How Long Do You Have To Claim Your Tax Refund?

Jason Garcia
Author: ,
Posted: March 7, 2023

The tax-filing deadline is right around the corner, and that can only mean one thing. Soon, you will be sitting down with a mountain of paperwork, crunching the numbers, and hoping for a refund.

In the end, you hope everything will work out well and that your long-awaited tax refund will soon be landing in your bank account. In the vast majority of cases filing a true and complete return is all it takes to get that refund, but given the millions of pages of paperwork moving through the system, it is all but inevitable that some returns will get lost in the shuffle.

Can I lose a tax refund?

If your tax refund does get lost, or if you forget to file a return and ask for it, you only have a limited window of time to set things right. If you fail to act quickly enough, the money you had coming will disappear back into the hands of the government. In all but extraordinary cases, you will no longer be able to claim it.

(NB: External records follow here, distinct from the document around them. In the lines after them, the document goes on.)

(** The decisions whose whole text a later run or session may be told. *)
Definition answer_told ask : bool :=
  bool_decide (Ask.kind ask ∈ [AskKind.WorkerQuestion; AskKind.Decide; AskKind.Stalled])
  && is_some (Ask.run_id ask).
(** An answer applied to a finding: the observer's ask is done with it. *)
Definition answer_applied w q ask (applied : AppliedAnswer.t) (payload : P) :
    result AskError (Tables P) :=
  let payload := set_field (set_field (set_field payload
                   "finding_id" (of_number (FindingId.as_i64 (AppliedAnswer.finding applied))))
                   "finding_applied" (of_text (AppliedAnswer.action applied)))
                   "runtime_delivers" (of_flag true) in
  q ← ask_event w q (Ask.task_id ask) (Ask.run_id ask) EventKind.AskAnswered payload;
  if of_kind AskKind.Blocked ask then record_ask_closed w (close_ask_row w q (Ask.id ask)) ask else Ok q.
Definition answer_as w q (id : AskId) (text : string) (answerer : Answerer) :
    result AskError (Tables P * Ask) :=
  _ ← require (negb (is_blank text)) AskError.BlankAnswer;
  ask ← read q id;
  _ ← require (Ask.is_open ask) (AskError.NotOpen id);
  _ ← refuse_bare_action q ask text;
  let payload := object
    [("ask_id", ask_number id); ("kind", kind_text (Ask.kind ask));
     ("reason_category", of_text (as_str (Ask.reason_category ask)))] in
  let '(q, payload) := write_answer w q ask text answerer payload in
  let payload := if answer_told ask then set_field payload "answer" (of_text text) else payload in
  applied ← AskError.of_finding (apply_answer w q ask text (Answerer.by_ answerer));
  let '(q, applied) := applied in
  q ← match applied with
      | Some applied => answer_applied w q ask applied payload
      | None =>
          payload ← with_delivery w q ask text payload;
          ask_event w q (Ask.task_id ask) (Ask.run_id ask) EventKind.AskAnswered payload
      end;
  answered ← read q id;
  Ok (q, answered).
(** [SqliteQueue::answer]. *)
Definition answer w q (id : AskId) (text : string) : result AskError (Tables P * Ask) :=
  answer_as w q id text Answerer.PERSON.

(** ** Closing *)
Definition close_ask w q (id : AskId) : result AskError (Tables P * Ask) :=
  ask ← read q id;
  _ ← require (is_none (Ask.closed_at ask)) (AskError.AlreadyClosed id);
  _ ← require (is_some (Ask.answered_at ask)) (AskError.NotAnswered id);
  q ← record_ask_closed w (close_ask_row w q id) ask;
  closed ← read q id;
  Ok (q, closed).
Definition deliver_ask_in w q (id : AskId) (workspace : string) : result AskError (Tables P * Ask) :=
  ask ← read q id;
  if is_some (Ask.closed_at ask) then Ok (q, ask)
  else
    _ ← require (is_some (Ask.answered_at ask)) (AskError.NotAnswered id);
    q ← ask_event w (close_ask_row w q id) (Ask.task_id ask) (Ask.run_id ask) EventKind.AskDelivered
          (object [("ask_id", ask_number id); ("workspace_id", of_text workspace)]);
    closed ← read q id;
    Ok (q, closed).

(** The runtime withdraws an open ask with an answer of its own; the answer of
    an answered one is applied by the close. *)
Definition withdrawn_payload ask : P :=
  object [("ask_id", ask_number (Ask.id ask)); ("kind", kind_text (Ask.kind ask));
          ("runtime_closed", of_flag true)].
Definition close_by_runtime w q ask (text : string) : result AskError (Tables P) :=
  q ← (if Ask.is_open ask then
         let '(q, payload) := write_answer w q ask text Answerer.RUNTIME (withdrawn_payload ask) in
         ask_event w q (Ask.task_id ask) (Ask.run_id ask) EventKind.AskAnswered payload
       else record_ask_closed w q ask);
  Ok (close_ask_row w q (Ask.id ask)).
Definition discard_by_runtime w q ask (reason note : string) : result AskError (Tables P) :=
  let payload := object
    [("ask_id", ask_number (Ask.id ask)); ("kind", kind_text (Ask.kind ask));
     ("reason", of_text reason); ("note", of_text note); ("discarded", of_flag true)] in
  q ← (if Ask.is_open ask then
         let '(q, payload) := write_answer w q ask note Answerer.RUNTIME
                                (set_field payload "runtime_closed" (of_flag true)) in
         ask_event w q (Ask.task_id ask) (Ask.run_id ask) EventKind.AskAnswered payload
       else ask_event w q (Ask.task_id ask) (Ask.run_id ask) EventKind.AskClosed payload);
  Ok (close_ask_row w q (Ask.id ask)).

So how long do you have to claim your tax refund, and what happens to the money if you fail to act? Here are the basics you need to know before the current tax filing season draws to an end.

The IRS clock starts ticking on the date you filed the tax return in question so that filing date is critically important. You only have three short years to claim a refund you have coming, and once that three-year window has expired you will no longer be able to get the money.

That is why it is so important to keep copies of all the tax returns you file, along with the supporting paperwork that you used to get the numbers. You can keep those old tax returns in either paper form or digital – the important part is knowing where they are located and how to get them.

Can I Check Online?

It is also a good idea to keep track of any tax refunds you have coming, something the IRS can help you with. The IRS offers an easy-to-use Where’s My Refund function, and the page allows you to search for not only current-year tax refunds but older ones as well.

Hopefully, you will get the refunds you have coming for the current year and prior years as well. If all goes well, the refund will soon be sitting in your bank account, and the biggest decision you will have to make is what to do with those extra dollars. If you do fail to claim the refund, however, it will automatically become the property of the United States Treasury.

Once the money is back in the U.S. Treasury coffers, it will no longer be available, even if you can prove that it was once rightly yours. That is why acting fast when filing your tax return – and afterward is so important. Tracking your refund as it moves through the IRS system is the best way to ensure you get what you have coming, so act fast and grab the money while you can.